3) Statistical learning and computation
In addition to employing existing statistical and
computing methods in biological applications, we continue
to develop new methods in these core methodological areas.
For example, we have developed a nonlinear cost function
for support-vector machine (SVM) type classifier. Our
method, called psi-learning, exploits recent advances in
Difference-of-Convex optimization and has provably
superior asymptotic rate than the standard SVM. In the
unsupervised learning area, we have recently introduced
Tight-Clustering, an algorithm that overcomes the
combinatorial search complexity to deliver very tight and
stable clusters of sizes 5-50. Our experience, from gene
expression studies, suggests that these tight clusters are
more suitable for biological interpretation than standard
hierarchical and K-means clustering.
One of our long-term objectives is to incorporate more
biological knowledge in the computational analysis of
genomics data. Despite heroic efforts by genome databases,
most of the knowledge is still embedded in text format in
the primary literature. As such, this knowledge is
difficult to use in computational analysis. We are
beginning to investigate approaches that allow more
efficient use of this knowledge. For example, we have
designed the knowledge-management software GeneNotes. This
program creates a database to keep track of relations,
sentences and paragraphs highlighted during online
browsing of abstracts or primary literature. Using natural
language processing techniques, the program can draw the
researcher’s attention to key phrases and sentences, and
can automatically detect binary relations. It can operate
in a learning-mode in order to improve its prediction
accuracy. The software also provides tools for visualizing
and interpreting the information captured by the database.

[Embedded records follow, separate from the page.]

(** * Canada Home Affordability Calculator: the affordability engine

    A shallow embedding of the two Streamlit scripts [app.py] and [app2.py]:
    the regional rule table [REGIONS], the mortgage calculator
    [calculate_max_affordable], the log-normal helpers [lognorm_pdf] and
    [lognorm_cdf], and the loop that builds the regional comparison table.

    Number model.  The scripts compute with Python floats (binary64).  The
    embedding takes the arithmetic as exact: the mortgage calculator, which
    only adds, subtracts, multiplies, divides and raises to an integer power,
    is a function on the rationals [Q] and can be run; the distribution
    helpers, which call [np.log], [np.exp], [np.tanh] and [np.sqrt], are
    functions on the reals [R].  Rounding and overflow are not modelled.  What
    is modelled is the way these expressions fail in Python on every input,
    however small: a float division by zero (and a zero base raised to a
    negative power) raises [ZeroDivisionError].  The numpy calls raise nothing.

    The widgets, the drawing of the charts and the formatting of the numbers
    are left out. *)

From Stdlib Require Import QArith Qpower Qreals ZArith Lia Lqa List String Bool.
From Stdlib Require Import Reals Lra.
Import ListNotations.

(** [lra] over the rationals and over the reals. *)
Ltac qlra := Lqa.lra.
Ltac rlra := Lra.lra.
Ltac rnra := Lra.nra.

(** ** Python arithmetic that can raise *)

Module Py.

Inductive exn : Type :=
| ZeroDivisionError.

Inductive result (A : Type) : Type :=
| Ok (a : A)
| Raise (e : exn).
Arguments Ok {A} a.
Arguments Raise {A} e.

Definition bind {A B : Type} (c : result A) (k : A -> result B) : result B :=
  match c with
  | Ok a => k a
  | Raise e => Raise e
  end.

Definition map {A B : Type} (f : A -> B) (c : result A) : result B :=
  match c with
  | Ok a => Ok (f a)
  | Raise e => Raise e
  end.


(** [x / y] on floats. *)
Definition truediv (x y : Q) : result Q :=
  if Qeq_bool y 0 then Raise ZeroDivisionError else Ok (x / y)%Q.

(** [x ** n] for a float [x] and an int [n]. *)
Definition pow (x : Q) (n : Z) : result Q :=
  if Qeq_bool x 0 && (n <? 0)%Z then Raise ZeroDivisionError
  else Ok (x ^ n)%Q.

(** Two outcomes agree: the same exception, or values equal as rationals. *)
Definition agree (c1 c2 : result Q) : Prop :=
  match c1, c2 with
  | Ok a, Ok b => (a == b)%Q
  | Raise e1, Raise e2 => e1 = e2
  | _, _ => False
  end.

End Py.

Declare Scope py_scope.
Delimit Scope py_scope with py.
Notation "x <- c ;; k" := (Py.bind c (fun x => k))
  (at level 61, c at next level, right associativity) : py_scope.

(** ** Data shared by the two scripts *)

(** The rule of one region, a value of the [REGIONS] dict. *)
Record region_data : Type := mk_region {
  down_payment : Q;
  rate : Q;
  first_time : Q;
  pop : Z;
  incentive : Q
}.

(** One dict appended to the comparison list, before its numbers are
    formatted for display.  The keys are "Region", "Min Income Needed" (app.py)
    or "Min Income" (app2.py), "Can Afford", and "% Population" (app.py) or
    "% of Pop" (app2.py). *)
Record comparison_row : Type := mk_row {
  Region : string;
  Min_Income : Q;
  Can_Afford : R;
  Pct_Population : R
}.

(** ** Log-normal functions (the same text in both scripts)

    [np.log] of a non-positive number gives [nan] or [-inf] in numpy and [0]
    for [ln] here; the statements below only evaluate at positive incomes. *)

Definition mu : R := 10.45%R.
Definition sigma : R := 0.95%R.
Definition scale : R := exp mu.

Definition lognorm_pdf (x s scale : R) : R :=
  ((1 / (x * s * sqrt (2 * PI))) *
   exp (- ((ln x - ln scale) ^ 2) / (2 * s ^ 2)))%R.

Definition lognorm_cdf (x s scale : R) : R :=
  (let z := (ln x - ln scale) / s in
   0.5 * (1 + tanh (sqrt 2 * z / 2) + sqrt (2 / PI) * exp (- z ^ 2 / 2)))%R.

(** [prob_affordable = 1 - lognorm_cdf(max_income_needed, sigma, scale)] *)
Definition prob_affordable (income_needed : R) : R :=
  (1 - lognorm_cdf income_needed sigma scale)%R.

(** ** app.py *)

Module App.
Import Py.
Local Open Scope Q_scope.
Local Open Scope py_scope.

Definition REGIONS : list (string * region_data) :=
  [ ("Ontario"%string,  mk_region 0.05 0.045 0.05 15000000 0.95);
    ("BC"%string,       mk_region 0.05 0.048 0.05 5300000 0.90);
    ("Alberta"%string,  mk_region 0.05 0.042 0.05 4500000 1.00);
    ("Quebec"%string,   mk_region 0.05 0.043 0.03 9000000 1.00);
    ("National"%string, mk_region 0.05 0.045 0.05 20000000 0.95) ].

(** The locals of [calculate_max_affordable]. *)
Definition loan_of (price down_payment_pct : Q) : Q :=
  let down_payment := price * down_payment_pct in
  price - down_payment.

Definition monthly_rate_of (mortgage_rate : Q) : result Q :=
  truediv mortgage_rate 12.

Definition n_payments_of (amortization : Z) : Z := (amortization * 12)%Z.

(** [amortization=25] *)
Definition default_amortization : Z := 25.

Definition calculate_max_affordable
    (price down_payment_pct mortgage_rate : Q) (amortization : Z) : result Q :=
  let loan := loan_of price down_payment_pct in
  monthly_rate <- monthly_rate_of mortgage_rate ;;
  let n_payments := n_payments_of amortization in
  growth <- pow (1 + monthly_rate) n_payments ;;
  growth' <- pow (1 + monthly_rate) n_payments ;;
  monthly_payment <- truediv (loan * (monthly_rate * growth)) (growth' - 1) ;;
  annual_income_needed <- truediv (monthly_payment * 12) 0.28 ;;
  Ok annual_income_needed.

(** The body of [for region, data in REGIONS.items()], run on the items that
    are left, with the list built so far. *)
Fixpoint comparison_loop (items : list (string * region_data)) (home_price : Q)
    (comparison_data : list comparison_row) : result (list comparison_row) :=
  match items with
  | [] => Ok comparison_data
  | (region, data) :: rest =>
      income_needed <- calculate_max_affordable home_price (first_time data)
                         (rate data) default_amortization ;;
      let prob := prob_affordable (Q2R income_needed) in
      comparison_loop rest home_price
        (comparison_data ++
           [mk_row region income_needed (prob * IZR (pop data))%R (prob * 100)%R])
  end.

Definition comparison_data (home_price : Q) : result (list comparison_row) :=
  comparison_loop REGIONS home_price [].

End App.

(** ** app2.py *)

Module App2.
Import Py.
Local Open Scope Q_scope.
Local Open Scope py_scope.

Definition REGIONS : list (string * region_data) :=
  [ ("🇨🇦 National"%string, mk_region 0.05 0.045 0.05 20000000 0.95);
    ("🇴🇳 Ontario"%string,  mk_region 0.05 0.047 0.05 15000000 0.93);
    ("🇧🇨 BC"%string,       mk_region 0.05 0.049 0.05 5300000 0.90);
    ("🇦🇧 Alberta"%string,  mk_region 0.05 0.043 0.05 4500000 1.00);
    ("🇶🇨 Quebec"%string,   mk_region 0.05 0.044 0.03 9000000 1.00);
    ("🇲🇦 Manitoba"%string, mk_region 0.05 0.042 0.05 1400000 1.00) ].

Definition default_amortization : Z := 25.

This software can interact with our expression analysis
software to enable novel approaches to study the
biological background of co-expressed gene clusters.
Our group has longstanding interest in Monte Carlo
simulation have contributed to the development of several
useful algorithms in this area: data-augmentation,
sequential imputation, dynamic weighting and evolutionary
MC. Recently we introduced a dual space approach using the
energy-temperature duality to design a sampler capable to
overcoming steep energy barriers and simultaneously
providing estimates of Boltzmann averages and density of
states. We are applying this “equi-energy sampling”
approach to the study of protein folding using simplified
energy function.
C) BIOLOGICAL INTEREST
The major areas in biology of interest to our laboratory
include developmental genomics and signal transduction
networks. We are as interested in advancing the biological
understanding, as in developing the computational analysis
methods. We have initiated an effort to study the
transcriptional program during early embryonic
development. Our approach uses the in vitro development of
mouse embryonic stem cells and microarray profiling of
FACS-purified cells. Furthermore, we have initiated
investigations on Hox gene regulation. Our interest in
finding regulatory elements through comparative genomics
meshes well with these projects. In the area of signal
transduction, we are working with Perrimon on the use RNA
interference to investigate the network of interactions
among kinases and phosphatases in Drosophila. We are also
investigating the use of novel experimental strategies,
such as periodic signal input, for the study of genetic
networks. |
|
|
|
|